By Katie Mazerov, contributing editor
KCA DEUTAG recently commissioned its new highly automated, small-footprint T-700 Heavy Land Rig (HLR), scheduled to begin work in The Netherlands in February. The rig was unveiled in early December at the company’s manufacturing facility in Bad Bentheim, Germany.
The rig is under a two-year fixed contract, with options, to Nederlandse Aardolie Maatschappij (NAM) and will be initially deployed for NAM’s drilling campaign in the north of Holland. KCA DEUTAG designed and engineered the rig together with subsidiary BENTEC, with input from NAM. “The long-term relationship between our companies allowed a truly collaborative effort during the design and construction phase of this rig,” said Joep Beijer, senior vice president for KCA DEUTAG.
“The key design feature is the highly automated, integrated pipe-handling system that was designed to advance the hands-off philosophy, whereby the pipes are picked up from ground level and transported to well center by automatic sequence,” he explained. “The system increases operational efficiency while decreasing the human interaction on the rig floor, thus enhancing our ability to provide safe, effective and trouble-free operations.” Pipe-handling and racking can handle 2 7/8-in. to 5 ½-in. (single & double) tubulars and up to 20-in. casing without a tool change.
The rig, which has a 480-metric-ton hookload capacity, will kick off operations drilling several deviated wells that will average 5,000 meters deep. The rig can drill up to 7,400 meters, however, and has full extended-reach capacity if that needed.
Meeting high standards
The collaborative design effort also resulted in several features that meet high environmental standards. “It is extremely difficult in The Netherlands to receive approval for drilling locations, so the rig needed to have a small footprint,” Mr Beijer said. “It meets both low-visibility and low noise-emission standards, which are very important in densely populated Holland.” The rig has an overall height of 151 ft, relatively low of typical rigs of that size, and a mast height of 113 ft. “The higher the rig, the higher the top drive, which generates most noise emissions,” he added. The rig also can be operated from the public power grid, which further reduces noise emissions.
The rig includes skidding capacity for drilling on cluster locations. It is designed for tripping speeds of 600 meters/hr and “unlimited” setback capacity. “A conventional rig is limited by the mast setback capacity,” Mr Beijer said. “With this design, we are laying down tubulars at ground level, so the setback capacity is limited by the location size.”

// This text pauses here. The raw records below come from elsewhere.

(** C7 (amended). For every positional string that is not empty and
    is not a comma-separated list inside brackets or braces, [main]
    first turns every backslash into a slash and then adds to the
    data what exactly one rule gives, the first that applies to the
    whole string among: comma split, split into lines as
    [str.splitlines] does (when there is a line feed), semicolon
    split, colon split, pipe split, white space split (when there is
    a space), strip of an outer pair of brackets or braces then comma
    split, strip of an outer pair of double quotes, single quotes or
    backquotes as one entry, the stripped string if not empty as one
    entry, the string itself as one entry. In particular [a,b,c] and
    [a b c] give the three entries [a], [b] and [c], [a] between
    double quotes gives [a], and [a\b] gives the one entry [a/b]. An
    empty string is skipped altogether: nothing is added and the
    append flag is left as it was. *)
Theorem normalize_by_priority args e :
  Cli.entries args = Some e ->
  (e = EmptyString -> Cli.normalize args = args)
  /\ (e <> EmptyString ->
      Normalizer.bracketed_list (slashed e) = false ->
      Cli.entries (Cli.normalize args) = Some (slashed e)
      /\ Cli.data (Cli.normalize args)
         = Cli.data args ++ Normalizer.normalizer e
      /\ (exists r before after,
            Normalizer.chosen (slashed e) = Some r
            /\ Normalizer.normalizer e = Normalizer.pieces r (slashed e)
            /\ Normalizer.applies r (slashed e) = true
            /\ Normalizer.priority = before ++ r :: after
            /\ Forall (fun r' => Normalizer.applies r' (slashed e) = false)
                 before)
      /\ (Str.contains "," (slashed e) = false ->
          Str.contains "010" (slashed e) = true ->
          Cli.data (Cli.normalize args)
          = Cli.data args ++ Str.splitlines (slashed e))
      /\ (forall a : Cli.Args Path, Cli.entries a = Some "a,b,c" ->
          Cli.data (Cli.normalize a) = Cli.data a ++ ["a"; "b"; "c"])
      /\ (forall a : Cli.Args Path, Cli.entries a = Some "a b c" ->
          Cli.data (Cli.normalize a) = Cli.data a ++ ["a"; "b"; "c"])
      /\ (forall a : Cli.Args Path, Cli.entries a = Some Demo.quoted_a ->
          Cli.data (Cli.normalize a) = Cli.data a ++ ["a"])
      /\ (forall a : Cli.Args Path, Cli.entries a = Some "a\b" ->
          Cli.data (Cli.normalize a) = Cli.data a ++ ["a/b"])).
Proof.
  intros E. split.
  { intros ->. unfold Cli.normalize. by rewrite E. }
  intros Hne _.
  rewrite (normalize_nonempty _ _ E Hne). simpl.
  split; [reflexivity|]. split.
  { unfold Normalizer.normalizer. by rewrite sniff_first_match. }
  split; [|split].
  - unfold Normalizer.normalizer.
    destruct (Normalizer.chosen (slashed e)) as [r|] eqn:Er.
    + destruct (chosen_first _ _ Er) as (Happ & before & after & Hp & Hall).
      exists r, before, after. auto.
    + exfalso. revert Er. unfold Normalizer.chosen, Normalizer.priority.
      simpl.
      repeat match goal with
             | |- context [if ?b then _ else _] => destruct b; try discriminate
             end.
  - intros Hcomma Hlf. unfold Cli.sniff. by rewrite Hcomma, Hlf.
  - repeat split; intros a Ea;
      rewrite (normalize_nonempty _ _ Ea) by discriminate; reflexivity.
Qed.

The top drive from BENTEC has a hoisting capacity of 1.1 million lbs and offers a continuous torque of up to 63,000 Nm (approximately 46,400 ft-lbs), a rotating speed of 230 RPM and working pressures up to 7,500 psi. The drawworks, also manufactured by BENTEC, was designed with an open front to eliminate noise resonance and reduce noise due to redundant container ventilation. A remote station on the drawworks facilitates safe slip and cut operations.
The overhead crane was designed to be a “one hand” operation for handling bottomhole assemblies, cross-over, stabilizer and special tools.
The T-700 is a further development of the EuroRig, which was designed with a small footprint and low environmental impact requirements and carries full European certification. Mr Beijer said the EuroRig has been well-received, with three units currently involved in shale gas projects in Poland. The company is also building Cluster Slider rigs, which can skid easily from one well to another, for the Russian market. Technical know-how obtained during these operations can be easily incorporated in next design of the EuroRig to make the unit fit for production drilling, he added.
EuroRig and Cluster Slider are trademarked terms of BENTEC.